Data section:
(* ===== verification/JsonFields.v ===== *)
(** * Fields of JSON values by name

    What [record[name]] returns of a JSON value that was read back from its canonical text. *)

From Stdlib Require Import Ascii String.
From stdpp Require Import base list.
From S2P Require Import Prelude PyStr PyNumber Canonical CanonicalFacts Records RecordsFacts Budget CanonFields Session.

(** ** JSON values that are read back *)

Lemma canon_idem_json v : json_form v = true → canon (canon v) = canon v.
Proof.
  intros Hv. destruct (json_form_text v Hv) as (t & Ht & _ & Hl).
  destruct (json_form_text (canon v) (json_form_canon v Hv)) as (t' & Ht' & _ & Hl').
  rewrite canonical_json_canon_eq in Ht'. congruence.
Qed.

Lemma json_form_comparable v : json_form v = true → comparable v = true.
Proof.
  induction v as [|b|z|f|s|l IH|l IH|l IH|] using pyval_nested_ind; intros Hs; try done;
    cbn [json_form comparable] in *; try rewrite Forall_forall in IH.
  - by destruct f.
  - apply forallb_elem. intros x Hx. apply (IH x Hx). by eapply forallb_elem.
  - bool_inv. apply forallb_elem. intros [k w] Hx. destruct (IH _ Hx) as [_ IHw].
    match goal with H : forallb _ l = true |- _ => apply (proj1 (forallb_elem _ _) H) in Hx end.
    cbn [fst snd] in *. bool_inv. destruct k; try done. auto.
Qed.

Lemma json_form_eq v : json_form v = true → py_equal v v = true.
Proof. intros H. apply py_equal_refl; [by apply json_form_wf|by apply json_form_comparable]. Qed.

Lemma subscript_json v name w : json_form v = true → subscript v name = Ok w → json_form w = true.
Proof. destruct v; try done. intros H. by apply json_form_item. Qed.

Lemma subscript_canon v name :
  json_form v = true → subscript (canon v) name = (let* w := subscript v name in Ok (canon w)).
Proof. destruct v; try done. intros [H _]%json_form_dict. rewrite canon_dict. by apply dict_item_canon. Qed.

Lemma subscript_canon_Ok v name w :
  json_form v = true → subscript v name = Ok w → subscript (canon v) name = Ok (canon w) ∧ json_form w = true.
Proof. intros Hv Hw. rewrite subscript_canon, Hw by done. split; [done|by eapply subscript_json]. Qed.
Lemma decided_history records v receipt aggregate :
  history_of records v → advance_decision_aggregate (tv_decisions v) receipt (Z.of_nat (length (tv_receipts v))) = Ok aggregate →
  history_of records (decided_view v receipt aggregate).
Proof.
  intros [H1 H2 H3 H4 H5 H6] Ha. constructor; try assumption.
  exact (decision_aggregate_snoc _ _ _ _ _ _ _ H6 Ha).
Qed.

(** The view after a progress record was observed. *)
Definition observed_view (v : trace_view) (p : ProgressRecord) (i aggregate : pystr) : trace_view := {|
  tv_task := tv_task v; tv_governance := tv_governance v; tv_policy := tv_policy v; tv_contract := tv_contract v;
  tv_orchestration := pr_current_orchestration_state_id p; tv_last := Some i; tv_count := tv_count v + 1;
  tv_progress := aggregate; tv_decisions := tv_decisions v; tv_receipts := tv_receipts v |}.

Lemma contiguous_snoc records p :
  ContinuationEvidenceReceipt.contiguous records = true →
  (∀ q, last records = Some q → pr_current_orchestration_state_id q = pr_prior_orchestration_state_id p) →
  ContinuationEvidenceReceipt.contiguous (records ++ [p]) = true.
Proof.
  induction records as [|a [|b records] IH]; intros Hc Hl; [done| |].
  - cbn. rewrite bool_decide_true by (by apply Hl). done.
  - cbn [ContinuationEvidenceReceipt.contiguous app] in *. apply andb_true_iff in Hc as [-> Hc].
    rewrite andb_true_l. apply IH; [exact Hc|]. intros q Hq. by apply Hl.
Qed.

Lemma observed_history records v p i aggregate :
  history_of records v → record_bound v p →
  pr_prior_orchestration_state_id p = tv_orchestration v → ProgressRecord.progress_id p = Ok i →
  advance_progress_aggregate (tv_progress v) i (tv_count v) = Ok aggregate →
  history_of (records ++ [p]) (observed_view v p i aggregate).
Proof.
  intros [H1 H2 H3 H4 H5 H6] Hb Ho Hi Ha. constructor; cbn [tv_count observed_view].
  - apply Forall_app. split; [exact H1|]. by constructor.
  - apply contiguous_snoc; [exact H2|]. intros q Hq. rewrite Hq in H3. destruct H3 as (j & _ & _ & ->). by symmetry.
  - rewrite last_snoc. exists i. exact (conj Hi (conj eq_refl eq_refl)).
  - rewrite length_app, H4. simpl. lia.
  - rewrite progress_aggregate_snoc, H5, Hi. cbn [res_bind]. rewrite <- H4. exact Ha.
  - exact H6.
Qed.

(** ** How each operation moves the trace *)

Lemma with_lineage_trace t seal s :
  ContinuationState.with_native_lineage t seal = Ok s →
  trace s = trace t ∧ ContinuationState.make s = Ok s ∧ ContinuationState.require_decision_lineage s = Ok tt.
Proof.
  unfold ContinuationState.with_native_lineage. intros H.
  apply res_bind_Ok in H as ([] & _ & H). apply res_bind_Ok in H as (text & Ht & H).
  apply res_bind_Ok in H as ([] & Hv & H). pose proof H as Hm. apply make_ok in H as [-> _].
  split; [done|]. split; [exact Hm|]. unfold ContinuationState.require_decision_lineage.
  cbn [cs_decision_lineage_capability]. unfold ContinuationState.decision_lineage_text in *.
  unfold ContinuationState.canonical_record_unchecked in *. cbn in *. rewrite Ht. cbn [res_bind]. exact Hv.
Qed.
(** A checkpoint of the new state, taken when its watchdog fires. *)
Definition ex_checkpoint_result : res ContinuationCheckpoint := Eval vm_compute in
  ContinuationCheckpoint.make ex_check lx_state lx_policy lx_after lx_live (Some lx_progress) None None None None
    (Some WATCHDOG_EXPIRED).
Definition ex_checkpoint : ContinuationCheckpoint := Eval cbv in value_of ex_checkpoint_result.

Definition ex_observation : WatchdogObservation := Eval vm_compute in {|
  wo_task_id := cs_task_id lx_state; wo_governance_id := cs_governance_id lx_state;
  wo_orchestration_state_id := cs_orchestration_state_id lx_state; wo_runtime_state_id := cs_runtime_state_id lx_state;
  wo_continuation_state_id := cc_continuation_state_id ex_checkpoint; wo_elapsed_milliseconds := 1500;
  wo_lease_exhausted := false |}.

Definition ex_partial_result : res ContinuationPartialReceipt := Eval vm_compute in
  ContinuationPartialReceipt.make lx_state ex_checkpoint WATCHDOG_EXPIRED None None (Some ex_observation).
Definition ex_partial : ContinuationPartialReceipt := Eval cbv in value_of ex_partial_result.

Definition ex_projection_result : res pyval := Eval vm_compute in compact_projection lx_granted_state lx_policy.
Definition ex_projection : pyval := Eval cbv in value_of ex_projection_result.

Lemma ex_evidence_made : ContinuationEvidenceReceipt.make lx_granted_state lx_policy [lx_progress] None = Ok ex_evidence.
Proof. vm_compute. reflexivity. Qed.

Lemma ex_evidence_identified : ContinuationEvidenceReceipt.receipt_id ex_evidence = Ok ex_evidence_id.
Proof. vm_compute. reflexivity. Qed.

Lemma ex_checkpoint_made :
  ContinuationCheckpoint.make ex_check lx_state lx_policy lx_after lx_live (Some lx_progress) None None None None
    (Some WATCHDOG_EXPIRED) = Ok ex_checkpoint.
Proof. vm_compute. reflexivity. Qed.

Lemma ex_live_made : ContinuationState.make lx_state = Ok lx_state.
Proof. vm_compute. reflexivity. Qed.

Lemma reachable_state_reports_witness : ∃ records e,
  ContinuationEvidenceReceipt.make lx_granted_state lx_policy records None = Ok e.
Proof.
  destruct (reachable_state_reports lx_policy lx_state lx_granted_state None lx_policy_ok lx_created lx_run eq_refl)
    as (records & e & H & _).
  exists records, e. exact H.
Defined.

Lemma evidence_binds_history_witness :
  cs_decision_receipt_ids lx_granted_state = cs_decision_receipt_ids lx_granted_state.
Proof.
  destruct (evidence_binds_history lx_policy lx_policy lx_state lx_state lx_granted_state lx_granted_state
    [lx_progress] [lx_progress] None None ex_evidence ex_evidence ex_evidence_id
    lx_policy_ok lx_created lx_run lx_policy_ok lx_created lx_run ex_evidence_made ex_evidence_made
    ex_evidence_identified ex_evidence_identified) as [(_ & H & _)|H]; [exact H|].
  destruct (no_collision_sound (history_messages ex_evidence [lx_progress] lx_granted_state ++
    history_messages ex_evidence [lx_progress] lx_granted_state)); [vm_compute; reflexivity|exact H].
Defined.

About this exercise: Beginning at the line above with "- apply forallb_elem." and finishing at the line with "Proof. intros H.", return each line exactly and return nothing else.

Result of the task:
  - apply forallb_elem. intros x Hx. apply (IH x Hx). by eapply forallb_elem.
  - bool_inv. apply forallb_elem. intros [k w] Hx. destruct (IH _ Hx) as [_ IHw].
    match goal with H : forallb _ l = true |- _ => apply (proj1 (forallb_elem _ _) H) in Hx end.
    cbn [fst snd] in *. bool_inv. destruct k; try done. auto.
Qed.

Lemma json_form_eq v : json_form v = true → py_equal v v = true.
Proof. intros H. apply py_equal_refl; [by apply json_form_wf|by apply json_form_comparable]. Qed.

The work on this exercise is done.